Work task: Your answer must hold only the lines below from the line containing "- by rewrite take_drop." through the line containing "- intros E.", each reproduced exactly.

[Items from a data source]
========================================

Lemma progress s n x : inv s n x -> moves s \/ forall i y, procs s !! i = Some y -> at_ y = Exited.
Proof.
  intros I.
  assert (forall m, (m <= S n)%nat -> moves s \/ forall i y, (S n - m <= i)%nat -> procs s !! i = Some y -> at_ y = Exited) as H.
  { induction m as [|m IH]; intros Hm.
    - right. intros i y Hi Hy. apply lookup_lt_Some in Hy. rewrite (in_length _ _ _ I) in Hy. lia.
    - destruct IH as [|IH]; [lia|by left|]. destruct (proc_exists s n x I (n - m) ltac:(lia)) as (y & Hy & _).
      destruct (ended (at_ y)) eqn:He; [|left; by eapply unended_moves].
      destruct (waiting_moves s n x (n - m) y I Hy He) as [Hex|]; [intros z Hz; apply (IH (S (n - m)) z); [lia|done]| |by left].
      right. intros i z Hi Hz. destruct (decide (i = n - m)%nat) as [->|Hne]; [congruence|]. apply (IH i z); [lia|done]. }
  destruct (H (S n) (le_n _)) as [|Hall]; [by left|right]. intros i y. apply Hall. lia.
Qed.

(** ** The work left *)

(** Of an integer in pipe [k], and of a process. *)
Definition weight (k : nat) : Z := 2 * (20 - Z.of_nat k).
Definition rank (y : proc) : Z :=
  match at_ y with
  | M_pipe => 5 + 34 * (weight 0 + 1) + 3 | M_fork => 5 + 34 * (weight 0 + 1) + 2
  | M_close0 => 5 + 34 * (weight 0 + 1) + 1
  | M_write => 5 + Z.max 0 (LAST + 1 - num y) * (weight 0 + 1) | M_close1 => 4 | M_wait => 3
  | C_close1 => 14 | S_read => 13 | S_close_eof => 1 | S_print => 12 | S_pipe => 11 | S_fork => 10 | S_close0 => 9
  | S_loop => 8 | S_filter => 9 + weight (p y) | S_close_rd => 7 | S_close1 => 6 | S_wait => 5
  | Exited => 0
  end.
Definition ranks (l : list proc) : Z := foldr (fun y z => rank y + z) 0 l.
Fixpoint weights (k : nat) (qs : list (list Z)) : Z :=
  match qs with [] => 0 | q :: rest => Z.of_nat (length q) * weight k + weights (S k) rest end.
Definition work (s : sys) : Z :=
  ranks (procs s) + weights 0 (pipes s) + 40 * (13 - Z.of_nat (length (procs s))).

Lemma ranks_insert l i y y' : l !! i = Some y -> ranks (<[i := y']> l) = ranks l - rank y + rank y'.
Proof.
  revert i. induction l as [|z l IH]; intros [|i] Hy; simplify_eq/=; [lia|]. rewrite (IH i Hy). lia.
Qed.
Lemma ranks_app l y : ranks (l ++ [y]) = ranks l + rank y.
Proof. induction l as [|z l IH]; simpl; [lia|]. unfold ranks in *. simpl. lia. Qed.
Lemma weights_insert k qs i q q' :
  qs !! i = Some q ->
  weights k (<[i := q']> qs) = weights k qs + (Z.of_nat (length q') - Z.of_nat (length q)) * weight (k + i).
Proof.
  revert k i. induction qs as [|z qs IH]; intros k [|i] Hq; simplify_eq/=.
  - rewrite Nat.add_0_r. lia.
  - rewrite (IH (S k) i Hq). replace (S k + i)%nat with (k + S i)%nat by lia. lia.
Qed.
Lemma weights_app k qs : weights k (qs ++ [[]]) = weights k qs.
Proof. revert k. induction qs as [|q qs IH]; intros k; simpl; [lia|]. by rewrite IH. Qed.

Lemma read_value s j v s' : read s j = Value (v, s') ->
  exists q, pipes s !! j = Some (v :: q) /\ s' = mkSys (procs s) (<[j := q]> (pipes s)) (out s).
Proof.
  unfold read. destruct (pipes s !! j) as [[|w q]|]; [by case_decide| |done]. intros [= -> <-]. by exists q.
Qed.
Lemma write_value s j v s' : write s j v = Value s' -> procs s' = procs s /\ weights 0 (pipes s') <= weights 0 (pipes s) + Z.max 0 (weight j).
Proof.
  unfold write. destruct (pipes s !! j) as [q|] eqn:E; [|done]. case_decide; [case_decide; [|done]|].
  - intros [= <-]. split; [done|]. simpl. rewrite (weights_insert 0 _ j q _ E), length_app. simpl. lia.
  - intros [= <-]. split; [done|]. lia.
Qed.

Lemma work_set s l i y y' :
  procs l = procs s -> procs s !! i = Some y -> work (set_proc i y' l) = work l - rank y + rank y'.
Proof.
  intros Hl Hy. unfold work, set_proc. simpl. rewrite length_insert, (ranks_insert _ i y) by by rewrite Hl. lia.
Qed.
Lemma work_fork s i y c' :
  procs s !! i = Some y -> work (add_proc (child i y) (set_proc i (goto c' y) s)) = work s - rank y + rank (goto c' y) - 26.
Proof.
  intros Hy. unfold work, add_proc, set_proc. cbn [procs pipes]. rewrite ranks_app, length_app, length_insert.
  rewrite (ranks_insert _ i y) by done. change (rank (child i y)) with 14. simpl length. lia.
Qed.
Lemma work_pipe s y y' s' : pipe s y = Value (y', s') ->
  procs s' = procs s /\ work s' = work s /\ exists j l, y' = set_p j (set_fds l y).
Proof.
  unfold pipe. case_decide; [|done]. intros [= <- <-]. split; [done|]. split; [|by eexists _, _].
  unfold work. cbn [procs pipes]. by rewrite weights_app.
Qed.
Lemma work_read s j v s' : read s j = Value (v, s') -> procs s' = procs s /\ work s' = work s - weight j.
Proof.
  intros (q & Hq & ->)%read_value. split; [done|]. unfold work. cbn [procs pipes].
  rewrite (weights_insert 0 _ j _ q Hq). cbn [length Nat.add]. lia.
Qed.
Lemma work_write s j v s' : write s j v = Value s' -> procs s' = procs s /\ work s' <= work s + Z.max 0 (weight j).
Proof. intros [Hp Hw]%write_value. split; [done|]. unfold work. rewrite Hp. lia. Qed.

Lemma work_step s n x i s' : inv s n x -> step i s = Value s' -> work s' < work s.
Proof.
  intros I Hs. pose proof (step_bounded s n x i s' I Hs) as Hi. destruct (inv_count s n x I) as [Hn _].
  destruct (proc_exists s n x I i Hi) as (y & Hy & Hok). pose proof (po_read _ _ _ Hok) as Hr.
  pose proof (po_kind _ _ _ Hok) as Hkind. pose proof (po_p _ _ _ Hok) as Hp.
  unfold step in Hs. rewrite Hy in Hs.
  assert (forall l y', procs l = procs s -> Value (set_proc i y' l) = Value s' ->
    work l + rank y' < work s + rank y -> work s' < work s) as Hset.
  { intros l y' Hl [= <-] Hlt. rewrite (work_set s l i y) by done. lia. }
  destruct (at_ y) eqn:E; cbn [piped] in Hp;
    try (eapply (Hset s); [done|exact Hs|]; unfold rank; simpl; rewrite E; unfold weight, LAST; lia).
  - destruct (pipe s y) as [[y' s1]| | |] eqn:Ep; try done. destruct (work_pipe _ _ _ _ Ep) as (Hq & Hw & j & l & ->).
    apply (Hset s1 _ Hq Hs). rewrite Hw. unfold rank. rewrite E. simpl. lia.
  - injection Hs as <-. rewrite work_fork by done. unfold rank. rewrite E. simpl. lia.
  - case_decide as Hle; [|eapply (Hset s); [done|exact Hs|]; unfold rank; rewrite E; simpl; unfold weight, LAST; lia].
    rewrite (Hp eq_refl) in Hs. destruct i; [|done]. destruct (write s 0 (num y)) as [s1| | |] eqn:Ew; try done.
    destruct (work_write _ _ _ _ Ew) as [Hq Hw]. apply (Hset s1 _ Hq Hs). unfold rank. cbn [at_ set_num num]. rewrite E.
    unfold weight, LAST in *. lia.
  - case_decide; [|done]. eapply (Hset s); [done|exact Hs|]. unfold rank. rewrite E. simpl. lia.
  - destruct i as [|k]; [done|]. rewrite Hr in Hs. destruct (read s k) as [[v s1]| | |] eqn:Er; try done.
    + destruct (work_read _ _ _ _ Er) as [Hq Hw]. apply (Hset s1 _ Hq Hs). unfold rank. rewrite E. simpl. unfold weight in *. lia.
    + eapply (Hset s); [done|exact Hs|]. unfold rank. rewrite E. simpl. lia.
  - eapply (Hset (mkSys (procs s) (pipes s) (out s ++ [prime y]))); [done|exact Hs|]. unfold rank. rewrite E.
    unfold work. simpl. lia.
  - destruct (pipe s y) as [[y' s1]| | |] eqn:Ep; try done. destruct (work_pipe _ _ _ _ Ep) as (Hq & Hw & j & l & ->).
    apply (Hset s1 _ Hq Hs). rewrite Hw. unfold rank. rewrite E. simpl. lia.
  - injection Hs as <-. rewrite work_fork by done. unfold rank. rewrite E. simpl. lia.
  - destruct i as [|k]; [done|]. rewrite Hr in Hs. destruct (read s k) as [[v s1]| | |] eqn:Er; try done.
    + destruct (work_read _ _ _ _ Er) as [Hq Hw]. apply (Hset s1 _ Hq Hs). unfold rank. rewrite E. simpl.
      rewrite (Hp eq_refl). unfold weight in *. lia.
    + eapply (Hset s); [done|exact Hs|]. unfold rank. rewrite E. simpl. lia.
  - case_decide; [|eapply (Hset s); [done|exact Hs|]; unfold rank; rewrite E; simpl; rewrite (Hp eq_refl); unfold weight; lia].
    rewrite (Hp eq_refl) in Hs. destruct (write s i (num y)) as [s1| | |] eqn:Ew; try done.
    destruct (work_write _ _ _ _ Ew) as [Hq Hw]. apply (Hset s1 _ Hq Hs). unfold rank. rewrite E. simpl.
    rewrite (Hp eq_refl). unfold weight in *. lia.
  - case_decide; [|done]. eapply (Hset s); [done|exact Hs|]. unfold rank. rewrite E. simpl. lia.
  - done.
Qed.
Lemma toks_word w : good w -> toks w.1 = Word (word_at w) :: toks w.2.
Proof using.
  intros (Hw & Hc & Hn). unfold toks. set (v := word_at w).
  assert (drop w.1 line = v ++ drop w.2 line) as ->.
  { unfold v, word_at. replace (drop w.2 line) with (drop (w.2 - w.1) (drop w.1 line)).
    - by rewrite take_drop.
    - rewrite drop_drop. f_equal. lia. }
  apply lex_word; [|done|].
  - intros E. apply (f_equal length) in E. unfold v, word_at in E. rewrite length_take, length_drop in E. simpl in E. lia.
  - intros c Hh. apply Hn. destruct (drop w.2 line) as [|d l] eqn:Ed; [done|]. injection Hh as ->.
    rewrite <- (Nat.add_0_r w.2), <- lookup_drop, Ed. done.
Qed.

(** A token is read. *)
Lemma gettoken_end i : (i <= es)%nat -> toks i = [] -> exists w, gettoken es (at_pos i) = Ok (0, w) (at_pos es).
Proof using nonul.
  intros Hi E. destruct (skip_ws_run (es - i) i i ltac:(lia)) as (j & Hj & Hij & Ht & Hn).
  destruct (starts_cases j ltac:(lia) Hn) as [[-> _]|(c & Hlt & Hc & H0 & Hw & Hd)].
  - exists (es, es). unfold gettoken, at_pos. rewrite (bind_ok _ _ _ i (mkPst B i)) by done. rewrite (bind_ok _ _ _ _ _ Hj).
    cbv zeta. rewrite (bind_ok _ _ _ _ _ (rd_end i)). rewrite decide_True by done. rewrite (bind_ok _ _ _ _ _ eq_refl).
    by rewrite Nat.sub_diag.
  - exfalso. destruct (peek_run symbols i ltac:(done) Hi) as (j' & _ & _ & _ & Hes).
    rewrite E in Ht. unfold toks in Ht. rewrite Hd in Ht. destruct (decide (is_sym c)) as [Hs|Hs].
    + cbn [lex] in Ht. rewrite decide_False in Ht by done. rewrite decide_True in Ht by done.
      destruct (drop (S j) line); [done|]. simpl in Ht. by case_decide.
    + destruct (lex_char_head c (drop (S j) line) []) as (w & ts & E'); [done|]. congruence.
Qed.

Lemma gettoken_run i t ts :
  (i <= es)%nat -> toks i = t :: ts ->
  exists w j, gettoken es (at_pos i) = Ok (code t, w) (at_pos j) /\ (i < j <= es)%nat /\ toks j = ts /\
    match t with Word v => good w /\ word_at w = v | Sym c => is_sym c | Append => True end.
Proof using nonul.
  intros Hi E. destruct (skip_ws_run (es - i) i i ltac:(lia)) as (j & Hj & Hij & Ht & Hn). rewrite E in Ht.
  destruct (starts_cases j ltac:(lia) Hn) as [[_ E']|(c & Hlt & Hc & H0 & Hw & Hd)]; [congruence|].
  assert (forall r e, (j < e <= es)%nat -> toks e = ts ->
    (if decide (c = 0) then ret (c, j)
     else if decide (c = BAR \/ c = OPEN \/ c = CLOSE \/ c = SEMI \/ c = AMP \/ c = LESS) then ret (c, S j)
     else if decide (c = GREATER) then
       let! d := rd (S j) in
       if decide (d = GREATER) then ret (APPEND, S (S j)) else ret (c, S j)
     else let! s' := skip_word (es - j) j in ret (WORD, s')) (at_pos i) = Ok (r, e) (at_pos i) ->
    exists j', gettoken es (at_pos i) = Ok (r, (j, e)) (at_pos j') /\ (i < j' <= es)%nat /\ toks j' = ts) as Hrun.
  { intros r e He Hte Hr. destruct (skip_ws_run (es - e) e i ltac:(lia)) as (j' & Hj' & Hij' & Ht' & _).
    exists j'. split; [|split; [lia|congruence]]. unfold gettoken, at_pos in *.
    rewrite (bind_ok _ _ _ i (mkPst B i)) by done. rewrite (bind_ok _ _ _ _ _ Hj). cbv zeta.
    rewrite (bind_ok _ _ _ _ _ (rd_line j c Hc i)). rewrite (bind_ok _ _ _ _ _ Hr). by rewrite (bind_ok _ _ _ _ _ Hj'). }
  rewrite decide_False in Hrun by done. unfold toks in Ht. rewrite Hd in Ht. destruct (decide (is_sym c)) as [Hs|Hs].
  - destruct (decide (c = GREATER)) as [->|Hg].
    + rewrite decide_False in Hrun by (unfold GREATER, BAR, OPEN, CLOSE, SEMI, AMP, LESS; lia).
      destruct (decide (S j = es)) as [Hes|Hes].
      * rewrite drop_ge in Ht by lia. injection Ht as <- <-. destruct (Hrun GREATER (S j)) as (j' & ? & ? & ?);
          [lia|unfold toks; by rewrite drop_ge by lia| |by eexists _, _].
        rewrite Hes. unfold at_pos. by rewrite (bind_ok _ _ _ _ _ (rd_end i)).
      * destruct (line_lookup (S j) ltac:(lia)) as (d & Hd' & _ & Hdd). unfold at_pos in Hrun.
        rewrite (bind_ok _ _ _ _ _ (rd_line (S j) d Hd' i)) in Hrun. rewrite Hdd in Ht.
        destruct (decide (d = GREATER)) as [->|Hdg].
        -- rewrite lex_append in Ht. injection Ht as <- <-. destruct (Hrun APPEND (S (S j))) as (j' & ? & ? & ?); [lia|done|done|by eexists _, _].
        -- rewrite lex_sym in Ht by (done || naive_solver). injection Ht as <- <-.
           destruct (Hrun GREATER (S j)) as (j' & ? & ? & ?); [lia|unfold toks; by rewrite Hdd|done|by eexists _, _].
    + rewrite decide_True in Hrun by (unfold is_sym, symbols in Hs; set_solver).
      rewrite lex_sym in Ht by done. injection Ht as <- <-.
      destruct (Hrun c (S j)) as (j' & ? & ? & ?); [lia|done|done|by eexists _, _].
  - rewrite decide_False in Hrun by (unfold is_sym, symbols in Hs; set_solver).
    rewrite decide_False in Hrun by (unfold is_sym, symbols in Hs; set_solver).
    destruct (skip_word_run (es - j) j i ltac:(lia)) as (e & He & Hje & Hf & Hb).
    assert (j < e)%nat as Hlt'.
    { destruct (decide (j = e)) as [<-|]; [|lia]. by destruct (Hb c Hc). }
    assert (good (j, e)) as Hgood by (split; [simpl; lia|done]).
    pose proof (toks_word (j, e) Hgood) as Hte. simpl in Hte. unfold toks in Hte at 1. rewrite Hd, Ht in Hte. injection Hte as -> ->.
    destruct (Hrun WORD e) as (j' & ? & ? & ?); [lia|done|unfold at_pos; by rewrite (bind_ok _ _ _ _ _ He)|by eexists _, _].
Qed.
End Line.
(* ===== verification/CString.v ===== *)
(** * kernel/string.c over byte memory

    Memory maps the addresses of mapped bytes to their values (0..255); touching
    any other address is a fault.  Pointers are integers, and ranges are assumed
    not to wrap around the address space. *)

From Stdlib Require Import ZArith Lia.
From stdpp Require Import base numbers list gmap strings.
From S2P Require Import Prelude.
Open Scope Z_scope.

Notation mem := (gmap Z Z).

Definition loadb (a : Z) : M mem Z := fun m =>
  match m !! a with Some v => Ok v m | None => Fault (Undef "load") end.
Definition storeb (a v : Z) : M mem unit := fun m =>
  match m !! a with Some _ => Ok tt (<[a := u8 v]> m) | None => Fault (Undef "store") end.

(** ** The functions *)

Definition memset (dst c n : Z) : M mem Z :=
  for_each (zrange 0 n) (fun i => storeb (dst + i) c) ;;
  ret dst.

(** The loops count [n] down to zero. *)
Fixpoint memcmp_loop (n : nat) (s1 s2 : Z) : M mem Z :=
  match n with
  | O => ret 0
  | S n' =>
      let! c1 := loadb s1 in
      let! c2 := loadb s2 in
      if decide (c1 <> c2) then ret (c1 - c2) else memcmp_loop n' (s1 + 1) (s2 + 1)
  end.
Definition memcmp (v1 v2 n : Z) : M mem Z := memcmp_loop (Z.to_nat n) v1 v2.

Fixpoint copy_down (n : nat) (d s : Z) : M mem unit :=
  match n with
  | O => ret tt
  | S n' =>
      let! c := loadb (s - 1) in
      storeb (d - 1) c ;;
      copy_down n' (d - 1) (s - 1)
  end.
Fixpoint copy_up (n : nat) (d s : Z) : M mem unit :=
  match n with
  | O => ret tt
  | S n' =>
      let! c := loadb s in
      storeb d c ;;
      copy_up n' (d + 1) (s + 1)
  end.
Definition memmove (dst src n : Z) : M mem Z :=
  if decide (n = 0) then ret dst
  else
    (if decide (src < dst /\ src + n > dst) then copy_down (Z.to_nat n) (dst + n) (src + n)
     else copy_up (Z.to_nat n) dst src) ;;
    ret dst.

Definition memcpy (dst src n : Z) : M mem Z := memmove dst src n.

Fixpoint strncmp_loop (n : nat) (p q : Z) : M mem Z :=
  match n with
  | O => ret 0
  | S n' =>
      let! c := loadb p in
      let! d := loadb q in
      if decide (c <> 0 /\ c = d) then strncmp_loop n' (p + 1) (q + 1) else ret (c - d)
  end.
Definition strncmp (p q n : Z) : M mem Z := strncmp_loop (Z.to_nat n) p q.

Fixpoint pad_zero (n : nat) (s : Z) : M mem unit :=
  match n with O => ret tt | S n' => storeb s 0 ;; pad_zero n' (s + 1) end.
Fixpoint strncpy_loop (n : nat) (s t : Z) : M mem unit :=
  match n with
  | O => ret tt
  | S n' =>
      let! c := loadb t in
      storeb s c ;;
      if decide (c <> 0) then strncpy_loop n' (s + 1) (t + 1) else pad_zero n' (s + 1)
  end.
Definition strncpy (s t n : Z) : M mem Z := strncpy_loop (Z.to_nat n) s t ;; ret s.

========================================

Your response:
    - by rewrite take_drop.
    - rewrite drop_drop. f_equal. lia. }
  apply lex_word; [|done|].
  - intros E. apply (f_equal length) in E. unfold v, word_at in E. rewrite length_take, length_drop in E. simpl in E. lia.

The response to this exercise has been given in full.